As described in Callable, when invoking a pointer to non-static member
function or pointer to non-static data member, the first argument has
to be a reference or pointer (including, possibly, smart pointer such
as std::shared_ptr and std::unique_ptr) to an object whose member will
be accessed.

would suggest that the code must be called with &n and a call with n would be illegal.

However, a call to operator() results in a std::invoke. From the reference of std::invoke we read (little reformatting by me):

If f is a pointer to member function of class T:

a) If std::is_base_of<T, std::decay_t<decltype(t1)>>::value is true, then INVOKE(f, t1, t2, ..., tN) is equivalent to (t1.*f)(t2,
..., tN)

b) If std::decay_t<decltype(t1)> is a specialization of
std::reference_wrapper, then INVOKE(f, t1, t2, ..., tN) is equivalent
to (t1.get().*f)(t2, ..., tN)

c) If t1 does not satisfy the previous
items, then INVOKE(f, t1, t2, ..., tN) is equivalent to ((*t1).*f)(t2,
..., tN).

According to this, calling std::bind with n (case a)) or &n (case c)) should be equivalent (apart from the additional copy if you use n), because std::decay_t<decltype(n)> gives NAME and std::is_base_of<NAME, NAME>::value is true (see reference for std::is_base_of).
Passing ref(n) corresponds to the case b), so again it should be correct and equivalent to the other cases (apart from the copies discussed above).

3.

Notice that cref gives you a reference wrapper to const NAME&. So you will not be able to call callable because NAME::f is not a const member function.
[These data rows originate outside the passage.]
(** * AlgoLab: the simulation engines of the OS-algorithm lab, embedded in Rocq

    The JavaScript engines (page replacement, disk scheduling, memory fit,
    Banker's algorithm, CPU scheduling) are translated function by function.
    JavaScript numbers are modelled as integers ([Z]): the model follows the
    engines on whole-number input.  There the arithmetic of JavaScript's
    binary64 numbers is exact as long as no value exceeds [MAX_SAFE_INTEGER]
    in magnitude; a statement that depends on the value of a sum or of a
    difference is stated for such input.  Where a statement fails on
    fractional input, the engine is also given on binary64 numbers ([float]).
    Array positions and counters are [nat]; [null] is [None]; arrays are lists
    read with [!!] and written with [<[i:=x]>].  A [while] loop whose exit is
    not structural takes a fuel argument that bounds its number of
    iterations. *)

From Stdlib Require Import ZArith Lia.
From Corelib Require PrimFloat.
From stdpp Require Import base list sets sorting strings pretty.

(** ** Results of effectful code *)

(** A call either returns a value, throws, or is still looping when the fuel
    that bounds its [while] loops is exhausted. *)
Inductive res (A : Type) : Type :=
| Ret (a : A)
| Raise (e : string)
| OutOfFuel.
Arguments Ret {A} a.
Arguments Raise {A} e.
Arguments OutOfFuel {A}.

#[global] Instance res_ret : MRet res := @Ret.
#[global] Instance res_bind : MBind res := λ A B f m,
  match m with
  | Ret a => f a
  | Raise e => Raise e
  | OutOfFuel => OutOfFuel
  end.

Definition TypeError : string := "TypeError: cannot read properties of undefined".

(** [Number.MAX_SAFE_INTEGER]: binary64 numbers hold every whole number up to
    it, and add and subtract such numbers without rounding while the result
    does not exceed it. *)
Definition MAX_SAFE_INTEGER : Z := 2 ^ 53 - 1.

(** [Array.prototype.indexOf]: the first position holding [x]. *)
Definition indexOf {A} `{EqDecision A} (l : list A) (x : A) : option nat :=
  fst <$> list_find (λ y, y = x) l.

(** [l.indexOf(x, start)]. *)
Definition indexOfFrom {A} `{EqDecision A} (l : list A) (x : A) (start : nat) : option nat :=
  (λ i, start + i) <$> indexOf (drop start l) x.

(** [l.forEach((x, i) => ...)] threading an accumulator. *)
Definition forEachi {A S} (f : S → A → nat → S) (l : list A) (s : S) : S :=
  fold_left (λ acc ix, f acc ix.2 ix.1) (zip (seq 0 (length l)) l) s.

(** [Array.prototype.sort] with a comparator: a stable sort; an element goes
    in front of the first later element it does not compare greater than. *)
Fixpoint sort_insert {A} (cmp : A → A → Z) (x : A) (l : list A) : list A :=
  match l with
  | [] => [x]
  | y :: l' => if (cmp x y <=? 0)%Z then x :: l else y :: sort_insert cmp x l'
  end.

Definition sort {A} (cmp : A → A → Z) (l : list A) : list A :=
  foldr (sort_insert cmp) [] l.

(** ** Page replacement (PageReplacement.js) *)

Module PageReplacement.

Inductive algorithm := fifo | lru | mru | clock | wsclock | opt.

Record frame_meta := { ref : Z; lastUsed : Z }.

Record snapshot := {
  index : nat;
  page : Z;
  frames : list (option Z);
  fault : bool;
  replacedIndex : Z
}.

Record result := {
  timeline : list snapshot;
  hits : nat;
  faults : nat;
  references : nat
}.

(** The local variables of [simulate] that the [forEach] callback mutates. *)
Record state := {
  s_frames : list (option Z);
  s_meta : list frame_meta;
  s_pointer : nat;
  s_hits : nat;
  s_faults : nat;
  s_timeline : list snapshot
}.

Definition defaultRef : list Z := [7; 0; 1; 2; 0; 3; 0; 4; 2; 3; 0; 3; 2]%Z.

Definition findFifo (frames : list (option Z)) (pointer : nat) : nat :=
  match indexOf frames None with
  | Some empty => empty
  | None => pointer
  end.

Definition findLRU (frames : list (option Z)) (meta : list frame_meta) : nat :=
  match indexOf frames None with
  | Some empty => empty
  | None =>
      snd (forEachi (λ '(oldest, idx) info i,
                       if (lastUsed info <? oldest)%Z || (i =? 0)
                       then (lastUsed info, i) else (oldest, idx))
                    meta (0%Z, 0))
  end.

(** [newest] starts at [-Infinity], modelled as [None]. *)
Definition findMRU (frames : list (option Z)) (meta : list frame_meta) : nat :=
  match indexOf frames None with
  | Some empty => empty
  | None =>
      snd (forEachi (λ '(newest, idx) info i,
                       match newest with
                       | None => (Some (lastUsed info), i)
                       | Some nw => if (nw <? lastUsed info)%Z
                                    then (Some (lastUsed info), i) else (newest, idx)
                       end)
                    meta (None, 0))
  end.

(** The hand's result: the victim, the next hand position, and the metadata
    array, which the search updates in place. *)
Record hand := { h_index : nat; nextPointer : nat; h_meta : list frame_meta }.

Fixpoint findClock (fuel : nat) (frames : list (option Z)) (meta : list frame_meta)
    (p : nat) : res hand :=
  match fuel with
  | O => OutOfFuel
  | S fuel' =>
      match frames !! p with
      | Some None =>
          Ret {| h_index := p; nextPointer := (p + 1) mod length frames; h_meta := meta |}
      | _ =>
          match meta !! p with
          | None => Raise TypeError
          | Some info =>
              if (ref info =? 0)%Z
              then Ret {| h_index := p; nextPointer := (p + 1) mod length frames;
                          h_meta := meta |}
              else findClock fuel' frames
                     (<[p := {| ref := 0; lastUsed := lastUsed info |}]> meta)
                     ((p + 1) mod length frames)
          end
      end
  end.

Definition tau : Z := 4.

Fixpoint findWSClock (fuel : nat) (frames : list (option Z)) (meta : list frame_meta)
    (p : nat) (currentTime : Z) : res hand :=
  match fuel with
  | O => OutOfFuel
  | S fuel' =>
      match frames !! p with
      | Some None =>
          Ret {| h_index := p; nextPointer := (p + 1) mod length frames; h_meta := meta |}
      | _ =>
          match meta !! p with
          | None => Raise TypeError
          | Some info =>
              if (ref info =? 1)%Z
              then findWSClock fuel' frames
                     (<[p := {| ref := 0; lastUsed := currentTime |}]> meta)
                     ((p + 1) mod length frames) currentTime
              else if (tau <? currentTime - lastUsed info)%Z
              then Ret {| h_index := p; nextPointer := (p + 1) mod length frames;
                          h_meta := meta |}
              else findWSClock fuel' frames meta ((p + 1) mod length frames) currentTime
          end
      end
  end.

(** [farthest] ranges over [-1], array positions and [Infinity]. *)
Inductive distance := Finite (z : Z) | Infinity.

Definition findOPT (frames : list (option Z)) (refs : list Z) (startIndex : nat) : nat :=
  match indexOf frames None with
  | Some empty => empty
  | None =>
      snd (forEachi (λ '(farthest, idx) pg i,
                       match pg ≫= (λ v, indexOfFrom refs v startIndex) with
                       | None => (Infinity, i)
                       | Some nextUse =>
                           match farthest with
                           | Finite f => if (f <? Z.of_nat nextUse)%Z
                                         then (Finite (Z.of_nat nextUse), i)
                                         else (farthest, idx)
                           | Infinity => (farthest, idx)
                           end
                       end)
                    frames (Finite (-1), 0))
  end.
In fact, if you add a callable(); the code does not compile.

Apart from this issue, if you use instead std::ref or if NAME::f is const, I do not see a fundamental difference between auto callable = [&n]{n.f()}; and auto callable = std::bind(&NAME::f, ref(n));. With these regards, notice that:

The arguments to bind are copied or moved, and are never passed by
reference unless wrapped in std::ref or std::cref.

Personally, I find the lambda syntax much clearer.

4.

From the reference for std::bind, under operator() we read

If the stored argument arg is of type T, for which
std::is_placeholder::value != 0 (meaning, a placeholder such as
std::placeholders::_1, _2, _3, ... was used as the argument to the
initial call to bind), then the argument indicated by the placeholder
(u1 for _1, u2 for _2, etc) is passed to the invokable object: the
argument vn in the std::invoke call above is std::forward(uj) and
the corresponding type Vn in the same call is Uj&&.

Thus, the effect of using placeholders falls back to the cases of question 1. The code indeed compiles with different compilers.